LPS dose dependence of human TNF promoter-directed mRNA expression in Mono Mac 6 cells. Mono Mac 6 cells were transfected by DEAE-dextran and after overnight culture were stimulated with different doses of LPS for 4 h. RNA and plasmid DNA were isolated, and plasmid was amplified directly from cell lysates with 22 PCR cycles; mRNA was reverse transcribed, and cDNA was amplified by using one 5′ primer combined with one 3′ transintron primer (40 cycles). Products were separated on a 1.4% agarose gel (A). (B) Densitometry values for mRNA, expressed as percentage of the plasmid DNA. Data are representative of one experiment of five performed.
Analysis of the time course revealed an induction of luciferase mRNA at 1 h, and an optimum response was seen at 4 h (data not shown). The LPS dose of 1 μg/ml and the time point of 4 h were therefore used for all further stimulation experiments.
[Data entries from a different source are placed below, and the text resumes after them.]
Lemma serve_keeps encrypt r s : well_formed r -> one_per_owner s -> one_per_owner (serve encrypt r s).
Proof.
  intros Hr Hone. destruct r; simpl in *; [destruct Hr; by apply connect_keeps|destruct Hr; by apply dcr_keeps|
    destruct Hr; by apply upsert_keeps|by apply revoke_keeps|by apply set_policy_keeps|by apply link_keeps|
    by apply unlink_keeps].
Qed.

Lemma empty_one : one_per_owner (mkVault [] [] [] [] [] []).
Proof. split; [split; [constructor|done]|set_solver|set_solver]. Qed.

(** C13: Over any sequence of connects, registrations, logins, revocations, policy flips
    and links of a tenant, each of which ends before the next begins, an owner (an
    organisation, or a user in it) holds at most one credential per provider and
    binding: a new one takes the place of the old. Requests that overlap are not
    covered: two logins at once can store a row each ([double_exchange] of OAuth). *)
Theorem one_credential_per_owner encrypt requests s :
  one_per_owner s -> Forall well_formed requests ->
  one_per_owner (foldl (fun s r => serve encrypt r s) s requests).
Proof.
  intros Hone Hwf. revert s Hone. induction Hwf as [|r rs Hr _ IH]; intros s Hone; [done|]. simpl.
  by apply IH, serve_keeps.
Qed.
End invariant.

(** ** Resolution *)
Section resolution.
Context (tenant_id : string).
Notation rows s := (@rows tenant_id PartnerCredential credential_model (credentials s)).

(** The rows a lookup by provider gets to see: the first hundred active ones of
    the collection, whoever owns them. *)
Definition window (name : string) (s : vault) : list PartnerCredential :=
  take (Z.to_nat MAX_PAGE_SIZE)
    (List.filter (fun m => matches m [("provider", VStr name)]) (InMemory.active_models (credentials s))).

(** What a caller may execute with. *)
Definition usable (name : string) (scope : OwnerScope) (c : PartnerCredential) : Prop :=
  m_tenant c = Some tenant_id /\ provider c = name /\ live c = true /\ org_id scope <> None /\
  owner_org_id c = org_id scope /\
  (binding c = Some BINDING_ORG_SHARED \/
   binding c = Some BINDING_USER_PRIVATE /\ owner_user_id c = user_id scope).

Lemma matches_provider c name : matches c [("provider", VStr name)] = true <-> provider c = name.
Proof.
  unfold matches. cbn [forallb]. rewrite andb_true_r. unfold getattr. simpl. apply bool_decide_eq_true.
Qed.

Lemma window_elem name s c : c ∈ window name s -> provider c = name /\ m_active c = true.
Proof.
  intros Hc%(subseteq_take _ _). apply elem_of_lfilter in Hc as [Ha Hm]. split; [by apply matches_provider|].
  unfold InMemory.active_models in Ha. apply list_elem_of_omap in Ha as ([m|] & _ & Ha); simpl in Ha; [|done].
  destruct (m_active m) eqn:E; by simplify_eq.
Qed.

Lemma found_elem name scope s l : partner_id scope = tenant_id ->
  find_credentials_for_scope tenant_id name scope true s = (s, Ok l) ->
  forall c, c ∈ l <-> c ∈ window name s /\ m_tenant c = Some tenant_id /\ credential_visible_to c scope true = true.
Proof.
  intros Hp H c. unfold find_credentials_for_scope, find_credentials_by_provider, ensure_owner_scope, ensure in H.
  destruct (str_true (partner_id scope)); [|done]. unfold se_bind, se_get, se_ret in H. injection H as <-.
  rewrite elem_of_lfilter, andb_true_iff.
  unfold Scoped.find_many. rewrite bool_decide_false by done. cbn [andb rp_find_many InMemory.repository].
  change (InMemory.find_many _ _ _ _) with (window name s).
  assert (Hlen : (length (window name s) <= 100)%nat) by (unfold window; rewrite length_take; change (Z.to_nat MAX_PAGE_SIZE) with 100%nat; lia).
  rewrite take_ge; [|change (Z.to_nat (bounded MAX_PAGE_SIZE)) with 100%nat; etrans; [apply List.filter_length_le|done]].
  rewrite elem_of_lfilter, andb_true_iff, Scoped.owns_spec. cbn [Scoped.tenant view].
  split; [intros [[? [? Ht]] [_ ?]]; done|]. intros (Hw & Ht & Hv). pose proof (window_elem _ _ _ Hw) as [_ Ha].
  split_and!; try done. rewrite Ht. unfold tenant_allows. rewrite Hp, (bool_decide_true (tenant_id = tenant_id)) by done.
  apply orb_true_r.
Qed.

Lemma find_run name scope s : partner_id scope = tenant_id -> tenant_id <> "" ->
  exists l, find_credentials_for_scope tenant_id name scope true s = (s, Ok l).
Proof.
  intros Hp Ht. unfold find_credentials_for_scope, ensure_owner_scope, ensure. rewrite Hp.
  destruct (str_true tenant_id) eqn:E; [by eexists|by apply str_true_false in E].
Qed.
Lemma b64_split_encode l : Forall is_byte l ->
  b64_split (b64encode l) = Some (digits l, match (length l mod 3)%nat with O => O | 1%nat => 2%nat | _ => 1%nat end).
Proof.
  pattern l. apply three_induction; clear l.
  - done.
  - intros a [Ha _]%Forall_cons. unfold is_byte in *. simpl. rewrite !b64_value_char by lia. done.
  - intros a b [Ha [Hb _]%Forall_cons]%Forall_cons. unfold is_byte in *. simpl.
    rewrite !b64_value_char by lia. done.
  - intros a b c l IH [Ha [Hb [Hc Hl]%Forall_cons]%Forall_cons]%Forall_cons. unfold is_byte in *.
    cbn [b64encode b64_split digits]. rewrite !b64_value_char by lia. rewrite (IH Hl).
    replace (length (a :: b :: c :: l) mod 3)%nat with (length l mod 3)%nat; [done|]. simpl length.
    replace (S (S (S (length l)))) with (length l + 1 * 3)%nat by lia. by rewrite Nat.Div0.mod_add.
Qed.

Lemma b64_bytes_digits l : Forall is_byte l -> b64_bytes (digits l) = l.
Proof.
  pattern l. apply three_induction; clear l.
  - done.
  - intros a [Ha _]%Forall_cons. unfold is_byte in *. simpl. f_equal. lia.
  - intros a b [Ha [Hb _]%Forall_cons]%Forall_cons. unfold is_byte in *. simpl. repeat f_equal; lia.
  - intros a b c l IH [Ha [Hb [Hc Hl]%Forall_cons]%Forall_cons]%Forall_cons. unfold is_byte in *.
    cbn [digits b64_bytes]. rewrite (IH Hl). repeat f_equal; lia.
Qed.

Lemma b64_roundtrip l : Forall is_byte l -> b64decode (b64encode l) = Some l.
Proof.
  intros Hl. unfold b64decode. rewrite b64_split_encode by done.
  assert (Hd : (length (digits l) mod 4)%nat = match (length l mod 3)%nat with O => O | 1%nat => 2%nat | _ => 3%nat end).
  { clear Hl. pattern l. apply three_induction; try done. intros a b c k IH. cbn [digits length].
    replace (S (S (S (length k)))) with (length k + 1 * 3)%nat by lia.
    replace (S (S (S (S (length (digits k)))))) with (length (digits k) + 1 * 4)%nat by lia.
    by rewrite !Nat.Div0.mod_add. }
  rewrite Hd, b64_bytes_digits by done. pose proof (Nat.mod_upper_bound (length l) 3 ltac:(done)) as Hm.
  destruct (length l mod 3)%nat as [|[|[|n]]]; [done..|lia].
Qed.

(** ** The envelope *)
Lemma digit_no_colon n : Ascii.ascii_of_N (48 + n mod 10) <> ":"%char.
Proof.
  assert (H : forallb (fun k => negb (bool_decide (Ascii.ascii_of_N (48 + N.of_nat k) = ":"%char))) (seq 0 10) = true)
    by (vm_compute; reflexivity).
  rewrite forallb_forall in H. specialize (H (N.to_nat (n mod 10)) ltac:(apply in_seq; lia)).
  rewrite N2Nat.id in H. apply negb_true_iff, bool_decide_eq_false in H. done.
Qed.

Lemma digits_of_nat_no_colon fuel n acc : ":"%char ∉ acc -> ":"%char ∉ digits_of_nat fuel n acc.
Proof.
  revert n acc. induction fuel as [|fuel IH]; intros n acc Hacc; cbn [digits_of_nat]; [done|].
  assert (":"%char ∉ Ascii.ascii_of_N (48 + n mod 10) :: acc).
  { apply not_elem_of_cons. split; [|done]. intros He. by apply (digit_no_colon n). }
  destruct (n <? 10); [done|by apply IH].
Qed.

Lemma head_no_colon version : (1 <= version)%Z -> ":"%char ∉ chars (head_of version).
Proof.
  intros Hv. unfold head_of. rewrite chars_app. apply not_elem_of_app. split; [set_solver|].
  destruct version as [|p|p]; [lia| |lia]. unfold str_of_Z, str_of_N. rewrite chars_of_chars.
  apply digits_of_nat_no_colon. set_solver.
Qed.

Lemma find_first_colon h p : ":"%char ∉ h -> find_chars [":"%char] (h ++ ":"%char :: p) = Some (length h).
Proof.
  induction h as [|c h IH]; intros Hn; [done|]. apply not_elem_of_cons in Hn as [Hc Hn].
  cbn [app find_chars prefix_chars]. rewrite bool_decide_false by done. cbn [andb]. by rewrite (IH Hn).
Qed.

Lemma partition_head h p : ":"%char ∉ chars h -> partition_colon (h +:+ ":" +:+ p) = (h, true, p).
Proof.
  intros Hn. unfold partition_colon, find. rewrite !chars_app. change (chars ":") with [":"%char].
  cbn [app]. rewrite find_first_colon by done. unfold str_take. rewrite !chars_app. change (chars ":") with [":"%char].
  cbn [app]. rewrite take_app_length, of_chars_chars. f_equal.
  replace (S (length (chars h))) with (length (chars h) + 1)%nat by lia. rewrite <- drop_drop, drop_app_length.
  apply of_chars_chars.
Qed.

(** The generation can be read back from the head. *)
Definition digit_step (acc : N) (c : ascii) : N := acc * 10 + (Ascii.N_of_ascii c - 48).

Lemma digits_value fuel n acc : n < 2 ^ N.of_nat fuel ->
  foldl digit_step 0 (digits_of_nat fuel n acc) = foldl digit_step n acc.
Proof.
  revert n acc. induction fuel as [|fuel IH]; intros n acc Hn; cbn [digits_of_nat].
  - change (2 ^ N.of_nat 0) with 1 in Hn. by replace n with 0 by lia.
  - assert (Hc : forall a, digit_step a (Ascii.ascii_of_N (48 + n mod 10)) = a * 10 + n mod 10).
    { intros a. unfold digit_step. rewrite Ascii.N_ascii_embedding by lia. lia. }
    destruct (N.ltb_spec n 10) as [Hs|Hs].
    + cbn [foldl]. rewrite Hc. f_equal. lia.
    + rewrite IH by (rewrite Nat2N.inj_succ, N.pow_succ_r' in Hn; lia). cbn [foldl]. rewrite Hc. f_equal. lia.
Qed.

Lemma str_of_N_inj a b : str_of_N a = str_of_N b -> a = b.
Proof.
  intros He. apply (f_equal chars) in He. unfold str_of_N in He. rewrite !chars_of_chars in He.
  assert (Hf : forall n, n < 2 ^ N.of_nat (S (N.to_nat (N.log2 n)))).
  { intros n. rewrite Nat2N.inj_succ, N2Nat.id. destruct (N.eq_dec n 0) as [->|]; [done|]. apply N.log2_spec. lia. }
  apply (f_equal (foldl digit_step 0)) in He. by rewrite !digits_value in He by apply Hf.
Qed.

Lemma head_of_inj v v' : (1 <= v)%Z -> (1 <= v')%Z -> head_of v = head_of v' -> v = v'.
Proof.
  intros H H' He. injection He as He. destruct v as [|p|p], v' as [|p'|p']; try lia.
  unfold str_of_Z in He. apply str_of_N_inj in He. lia.
Qed.

(** What the AES-GCM primitive promises. *)
Class Aead (aead_encrypt : list N -> list N -> list N) (aead_decrypt : list N -> list N -> option (list N)) : Prop := {
  aead_bytes : forall nonce p, Forall is_byte (aead_encrypt nonce p);
  aead_tag : forall nonce p, (TAG_SIZE_BYTES <= length (aead_encrypt nonce p))%nat;
  aead_open : forall nonce p, aead_decrypt nonce (aead_encrypt nonce p) = Some p }.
TNF promoter activity in LPS tolerance.
For analysis of TNF promoter activity, naive and tolerant Mono Mac 6 cells were transfected with the pTNF-1064 luci-β promoter reporter construct by using DEAE-dextran, precultured with or without LPS at 20 ng/ml for 2 days, washed, and stimulated with LPS at 1 μg/ml for 4 h. LPS stimulation of the naive cells gave the expected strong response for luciferase mRNA (26-fold activation compared to the unstimulated control [Fig. 3A, lane 2). Cells precultured with LPS gave, however, only a minimal (threefold) transactivation (lane 4). Determination of luciferase enzyme activity gave a similar pattern, with a high activity in LPS-stimulated naive cells (19-fold induction compared to the control [lane 2]), while tolerant cells showed only a minimal (twofold) response (lane 4). These data indicate that transactivation of the human TNF promoter reflects the pattern of response seen for expression of the endogenous TNF gene in LPS-tolerant human Mono Mac 6 monocytes.
FIG. 3.
TNF promoter activity in naive and LPS-tolerant Mono Mac 6 cells. Mono Mac 6 cells were transfected, cultured for 2 days with or without LPS (20 ng/ml), washed, and stimulated with LPS at 1 μg/ml. RNA and plasmid DNA were isolated; the plasmid DNA was amplified directly (30 cycles), while mRNA was reverse transcribed and amplified by using the 3′ transintron primer together with the 5′ primer (40 cycles). Products were separated on a 1.4% agarose gel (A). Densitometry values for mRNA are expressed as proportions of the plasmid DNA are 2.5, 65.9, 7.6, and 24.0% for lanes 1 to 4. Cell samples from the same experiment were taken for three freeze-thaw cycles, and luciferase enzyme activity was determined in the lysates (B). Values for luciferase were 5,218, 98,742, 9,623, and 21,931 relative light units for lanes 1 to 4. Data are representative of one experiment of three performed. The average fold induction for both mRNA and protein was significantly lower in LPS-stimulated tolerant cells than in LPS-stimulated naive cells. For mRNA, levels of induction were 39.8- and 4.4-fold in naive and tolerant cells, respectively; for luciferase protein, they were 13.9- and 2.1-fold for naive and tolerant cells, respectively (P < 0.05 for both mRNA and protein).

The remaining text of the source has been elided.